Job Management Partner 1 Version 10 Job Management Partner 1/IT Desktop Management 2 Overview and System Design Guide


2.5.3 Assigning agent configurations to online-managed computers

You can control how agents are configured by handling agent configurations on the management server. When you change agent configurations on the management server, the new settings take effect on every online-managed computer assigned those particular agent configurations. This allows you to efficiently change how agents are set up across the system.

By default, each computer is assigned the default agent configuration. However, if an online-managed computer is automatically registered in a group with its own agent configurations, the computer is assigned the default agent configuration for that group. For example, if you assign the XP settings to the Windows XP Professional OS group, a computer running Windows XP that becomes a management target is automatically assigned the XP settings.

You can apply agent configurations at the computer or group level by creating the settings and assigning them to a specific computer or group. You cannot assign agent configurations to a user-defined group.
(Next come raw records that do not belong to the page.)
(** * Active-application handling of the bootloader

    A shallow embedding of [source/active_application.cpp]: header read,
    whole-image verification, sector-wise erase, page-wise programming,
    the replace-in-place sequence and the mirror into a block device.

    The flash driver (FlashIAP), the SHA-256 primitive (mbedtls), the
    update-client calls (ARM_UCP_...), the header codec and the block
    device adapter are consumed by the file, not defined in it: they are
    fields of [Platform], together with the build-time constants.  Every
    call of a capability is recorded in a trace, so that statements about
    which calls a run issues, and in which order, can be made. *)

From Stdlib Require Import ZArith List Lia Bool String.
From Stdlib Require Import Strings.Byte.
Import ListNotations.
Open Scope Z_scope.

(** ** Machine integers *)

Definition u32 (z : Z) : Z := z mod 2 ^ 32.

(** ** Data model *)

(** The fields of [arm_uc_firmware_details_t] the file reads:
    [uint64_t version], [uint64_t size], [uint8_t hash[SIZEOF_SHA256]]. *)
Record arm_uc_firmware_details_t : Type := mkDetails {
  version : Z;
  size : Z;
  hash : list byte
}.

(** The three return codes of the [int]-returning entry points. *)
Inductive result : Type := RESULT_SUCCESS | RESULT_ERROR | RESULT_EMPTY.

Definition result_eqb (a b : result) : bool :=
  match a, b with
  | RESULT_SUCCESS, RESULT_SUCCESS => true
  | RESULT_ERROR, RESULT_ERROR => true
  | RESULT_EMPTY, RESULT_EMPTY => true
  | _, _ => false
  end.

Definition SIZEOF_SHA256 : Z := 32.

(** Which object a program call takes its bytes from. *)
Inductive Src : Type := SrcBuffer | SrcDetails.

(** One entry per call that leaves the file, in call order, with the
    status the call returned where it has one.  [EvLog fn] stands for
    the message the function [fn] prints when it is entered
    ([tr_debug] or [printf] as its first statement); the other log
    output and [wait_ms] are not recorded. *)
Inductive Event : Type :=
| EvLog (fn : string)
| EvGetDetails
| EvFlashRead (addr len status : Z)
| EvHashUpdate (data : list byte)
| EvFlashErase (addr len status : Z)
| EvFlashProgram (addr len status : Z)
| EvCreateHeader
| EvUcpRead (index offset len : Z)
| EvBdInit (status : Z)
| EvBdRead (addr len status : Z)
| EvBdProgram (src : Src) (addr len status : Z)
| EvBdSha (addr len : Z).

(** [memcmp] over the first [n] bytes: 0 when they agree, the sign of the
    first difference otherwise. *)
Fixpoint memcmp_nat (a b : list byte) (n : nat) {struct n} : Z :=
  match n with
  | O => 0
  | S k =>
    match a, b with
    | x :: a', y :: b' =>
      if Byte.eqb x y then memcmp_nat a' b' k
      else if (N.ltb (Byte.to_N x) (Byte.to_N y)) then -1 else 1
    | [], [] => 0
    | [], _ :: _ => -1
    | _ :: _, [] => 1
    end
  end.

Definition memcmp (a b : list byte) (n : Z) : Z := memcmp_nat a b (Z.to_nat n).

Section Bootloader.

(** State of everything outside the file: flash contents, block device,
    update client. *)
Variable Env : Type.

(** Reply of an asynchronous update-client call: the status the call
    returns, the value of [event_callback] at each later sampling
    ([ucp_signal 0] is the value right after the call returns), and what
    the operation leaves in the caller's memory. *)
Record UcpReply (T : Type) : Type := mkReply {
  ucp_error : Z;
  ucp_signal : nat -> Z;
  ucp_data : T;
  ucp_env : Env
}.
Arguments ucp_error {T}.
Arguments ucp_signal {T}.
Arguments ucp_data {T}.
Arguments ucp_env {T}.

Record Platform : Type := mkPlatform {
  (* build-time configuration *)
  BUFFER_SIZE : Z;
  MBED_CONF_APP_APPLICATION_START_ADDRESS : Z;
  MBED_CONF_APP_MAX_APPLICATION_SIZE : Z;
  FIRMWARE_METADATA_HEADER_ADDRESS : Z;
  FIRMWARE_METADATA_HEADER_SIZE : Z;
  ARM_UC_INTERNAL_HEADER_SIZE_V2 : Z;
  sizeof_details : Z;
  ERR_NONE : Z;
  CLEAR_EVENT : Z;
  ARM_UC_PAAL_EVENT_GET_ACTIVE_FIRMWARE_DETAILS_DONE : Z;
  ARM_UC_PAAL_EVENT_READ_DONE : Z;
  BD_ERROR_OK : Z;
  (* FlashIAP: buffer, address, size *)
  flash_read : Env -> list byte -> Z -> Z -> Z * list byte * Env;
  flash_program : Env -> list byte -> Z -> Z -> Z * Env;
  flash_erase : Env -> Z -> Z -> Z * Env;
  flash_get_sector_size : Env -> Z -> Z;
  flash_get_page_size : Env -> Z;
  (* mbedtls SHA-256 *)
  mbedtls_sha256_context : Type;
  mbedtls_sha256_starts : mbedtls_sha256_context;
  mbedtls_sha256_update :
    mbedtls_sha256_context -> list byte -> mbedtls_sha256_context;
  mbedtls_sha256_finish : mbedtls_sha256_context -> list byte;
  (* update client and header codec *)
  ARM_UCP_GetActiveFirmwareDetails :
    Env -> arm_uc_firmware_details_t -> UcpReply arm_uc_firmware_details_t;
  ARM_UCP_Read :
    Env -> Z -> Z -> Z -> Z -> list byte -> UcpReply (Z * list byte);
  arm_uc_create_internal_header_v2 :
    arm_uc_firmware_details_t -> Z -> list byte -> Z * Z * list byte;
  (* UnalignedBlockDevice and BdSha256 *)
  ubd_init : Env -> Z * Env;
  ubd_read : Env -> Z -> Z -> Z * list byte * Env;
  ubd_program : Env -> list byte -> Z -> Z -> Z * Env;
  details_of_bytes : list byte -> arm_uc_firmware_details_t;
  bytes_of_details : arm_uc_firmware_details_t -> list byte;
  bdSha256_calculate : Env -> list byte -> Z -> Z -> list byte * list byte * Env
}.

Variable P : Platform.

(** Bound on the iterations of any one loop; a loop that needs more is
    reported as [Hung]. *)
Variable fuel : nat.

(** ** Runs *)

Record World : Type := mkWorld {
  env : Env;
  buffer_array : list byte;
  event_callback : Z;
  trace : list Event
}.

(** A run returns, stops in [MBED_BOOTLOADER_ASSERT], or never leaves a
    loop; the world reached is kept in each case. *)
Inductive Run (A : Type) : Type :=
| Ret (a : A) (w : World)
| Halted (w : World)
| Hung (w : World).
Arguments Ret {A}.
Arguments Halted {A}.
Arguments Hung {A}.

Definition M (A : Type) : Type := World -> Run A.

Definition ret {A} (a : A) : M A := fun w => Ret a w.

Definition bind {A B} (m : M A) (f : A -> M B) : M B :=
  fun w =>
    match m w with
    | Ret a w' => f a w'
    | Halted w' => Halted w'
    | Hung w' => Hung w'
    end.

Notation "x <- m ;; k" := (bind m (fun x => k))
  (at level 61, m at next level, right associativity).
Notation "' pat <- m ;; k" := (bind m (fun x => match x with pat => k end))
  (at level 61, pat pattern, m at next level, right associativity).
Notation "m ;; k" := (bind m (fun _ => k))
  (at level 61, right associativity).

Definition halt {A} : M A := fun w => Halted w.
Definition hang {A} : M A := fun w => Hung w.

Definition emit (e : Event) : M unit :=
  fun w => Ret tt (mkWorld (env w) (buffer_array w) (event_callback w)
                           (trace w ++ [e])).

Definition get_env : M Env := fun w => Ret (env w) w.
Definition set_env (e : Env) : M unit :=
  fun w => Ret tt (mkWorld e (buffer_array w) (event_callback w) (trace w)).
Definition get_buffer : M (list byte) := fun w => Ret (buffer_array w) w.
Definition set_buffer (b : list byte) : M unit :=
  fun w => Ret tt (mkWorld (env w) b (event_callback w) (trace w)).
Definition get_event : M Z := fun w => Ret (event_callback w) w.
Definition set_event (v : Z) : M unit :=
  fun w => Ret tt (mkWorld (env w) (buffer_array w) v (trace w)).

Definition MBED_BOOTLOADER_ASSERT (c : bool) : M unit :=
  if c then ret tt else halt.

(** ** Calls into the drivers *)

Definition slice (b : list byte) (off len : Z) : list byte :=
  firstn (Z.to_nat len) (skipn (Z.to_nat off) b).

(** [flash.read(buffer_array, addr, len)] *)
Definition call_flash_read (addr len : Z) : M Z :=
  fun w =>
    let '(st, b, e) := flash_read P (env w) (buffer_array w) addr len in
    Ret st (mkWorld e b (event_callback w)
                    (trace w ++ [EvFlashRead addr len st])).

(** [flash.program(&buffer_array[off], addr, len)] *)
Definition call_flash_program (off addr len : Z) : M Z :=
  fun w =>
    let '(st, e) :=
      flash_program P (env w) (slice (buffer_array w) off len) addr len in
    Ret st (mkWorld e (buffer_array w) (event_callback w)
                    (trace w ++ [EvFlashProgram addr len st])).

(** [flash.erase(addr, len)] *)
Definition call_flash_erase (addr len : Z) : M Z :=
  fun w =>
    let '(st, e) := flash_erase P (env w) addr len in
    Ret st (mkWorld e (buffer_array w) (event_callback w)
                    (trace w ++ [EvFlashErase addr len st])).

Definition get_sector_size (addr : Z) : M Z :=
  fun w => Ret (flash_get_sector_size P (env w) addr) w.

Definition get_page_size : M Z :=
  fun w => Ret (flash_get_page_size P (env w)) w.

(** [while (event_callback == CLEAR_EVENT) { __WFI(); }], the [k]-th
    sampling of the variable being [sig k]. *)
Fixpoint wait_event (n : nat) (sig : nat -> Z) (k : nat) : M unit :=
  fun w =>
    if event_callback w =? CLEAR_EVENT P then
      match n with
      | O => Hung w
      | S n' => (set_event (sig (S k)) ;; wait_event n' sig (S k)) w
      end
    else Ret tt w.

(** ** readActiveFirmwareHeader *)

(** A pointer argument is [None] when null; the record it points to is
    returned with the result, as the callee writes into it. *)
Definition readActiveFirmwareHeader (details : option arm_uc_firmware_details_t)
  : M (bool * option arm_uc_firmware_details_t) :=
  emit (EvLog "readActiveFirmwareHeader") ;;
  match details with
  | None => ret (false, None)
  | Some d =>
    set_event (CLEAR_EVENT P) ;;
    e <- get_env ;;
    emit EvGetDetails ;;
    let status := ARM_UCP_GetActiveFirmwareDetails P e d in
    set_env (ucp_env status) ;;
    set_event (ucp_signal status 0) ;;
    if ucp_error status =? ERR_NONE P then
      wait_event fuel (ucp_signal status) 0 ;;
      ev <- get_event ;;
      ret (ev =? ARM_UC_PAAL_EVENT_GET_ACTIVE_FIRMWARE_DETAILS_DONE P,
           Some (ucp_data status))
    else ret (false, Some (ucp_data status))
  end.

(** ** checkActiveApplication *)

(** The read loop of lines 135-156; returns the hash context and the
    last read status. *)
Fixpoint check_loop (n : nat) (dsize appStart remaining status : Z)
         (ctx : mbedtls_sha256_context P)
  : M (mbedtls_sha256_context P * Z) :=
  if (remaining >? 0) && (status =? 0) then
    match n with
    | O => hang
    | S n' =>
      let readSize :=
        if remaining >? BUFFER_SIZE P then BUFFER_SIZE P else remaining in
      status' <- call_flash_read (u32 (appStart + (dsize - remaining)))
                                 readSize ;;
      buf <- get_buffer ;;
      let chunk := slice buf 0 readSize in
      emit (EvHashUpdate chunk) ;;
      let ctx' := mbedtls_sha256_update P ctx chunk in
      check_loop n' dsize appStart (u32 (remaining - readSize)) status' ctx'
    end
  else ret (ctx, status).

Definition checkActiveApplication (details : option arm_uc_firmware_details_t)
  : M (result * option arm_uc_firmware_details_t) :=
  emit (EvLog "checkActiveApplication") ;;
  match details with
  | None => ret (RESULT_ERROR, None)
  | Some _ =>
    '(headerValid, details') <- readActiveFirmwareHeader details ;;
    match details' with
    | None => ret (RESULT_ERROR, None)
    | Some d =>
      if headerValid && (size d >? 0) then
        let appStart := u32 (MBED_CONF_APP_APPLICATION_START_ADDRESS P) in
        let remaining := u32 (size d) in
        '(ctx, _) <- check_loop fuel (size d) appStart remaining 0
                                (mbedtls_sha256_starts P) ;;
        let SHA := mbedtls_sha256_finish P ctx in
        let diff := memcmp (hash d) SHA SIZEOF_SHA256 in
        if diff =? 0 then ret (RESULT_SUCCESS, Some d)
        else ret (RESULT_ERROR, Some d)
      else if headerValid && (size d =? 0) then ret (RESULT_EMPTY, Some d)
      else ret (RESULT_ERROR, Some d)
    end
  end.

(** ** eraseActiveFirmware *)

(** First loop (lines 196-199): walk the sectors to the end boundary. *)
Fixpoint erase_walk (n : nat) (erase_address size_needed : Z) : M Z :=
  if erase_address <? u32 (FIRMWARE_METADATA_HEADER_ADDRESS P + size_needed)
  then
    match n with
    | O => hang
    | S n' =>
      s <- get_sector_size erase_address ;;
      erase_walk n' (u32 (erase_address + s)) size_needed
    end
  else ret erase_address.

(** Second loop (lines 214-229): erase sector by sector, [break] on the
    first failure; returns [result]. *)
Fixpoint erase_loop (n : nat) (erase_address size_needed result : Z) : M Z :=
  if erase_address <? u32 (FIRMWARE_METADATA_HEADER_ADDRESS P + size_needed)
  then
    match n with
    | O => hang
    | S n' =>
      sector_size <- get_sector_size erase_address ;;
      result' <- call_flash_erase erase_address sector_size ;;
      if negb (result' =? 0) then ret result'
      else erase_loop n' (u32 (erase_address + sector_size)) size_needed
                      result'
    end
  else ret result.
When you assign agent configurations to an individual computer, the settings take effect on that computer. If you assign agent configurations to a group, the settings take effect on every online-managed computer in that group. The following figure shows how agent configurations are assigned.

[Figure]

If agent configurations are assigned to an individual computer and the group to which it belongs, the agent configurations applied to the computer itself take effect. A group that is not directly assigned agent configurations does not inherit the agent configurations of the upper-level group. The following figure shows which agent configurations apply when a computer is assigned more than one set.

[Figure]

If you cancel agent configurations, the settings assigned to the upper-level group take effect.

In some circumstances, such as when a computer has several network cards, a computer might be registered in more than one group intended for a certain range of IP addresses. If a computer belongs to several groups each with different agent configurations, the default agent configuration apply to that computer.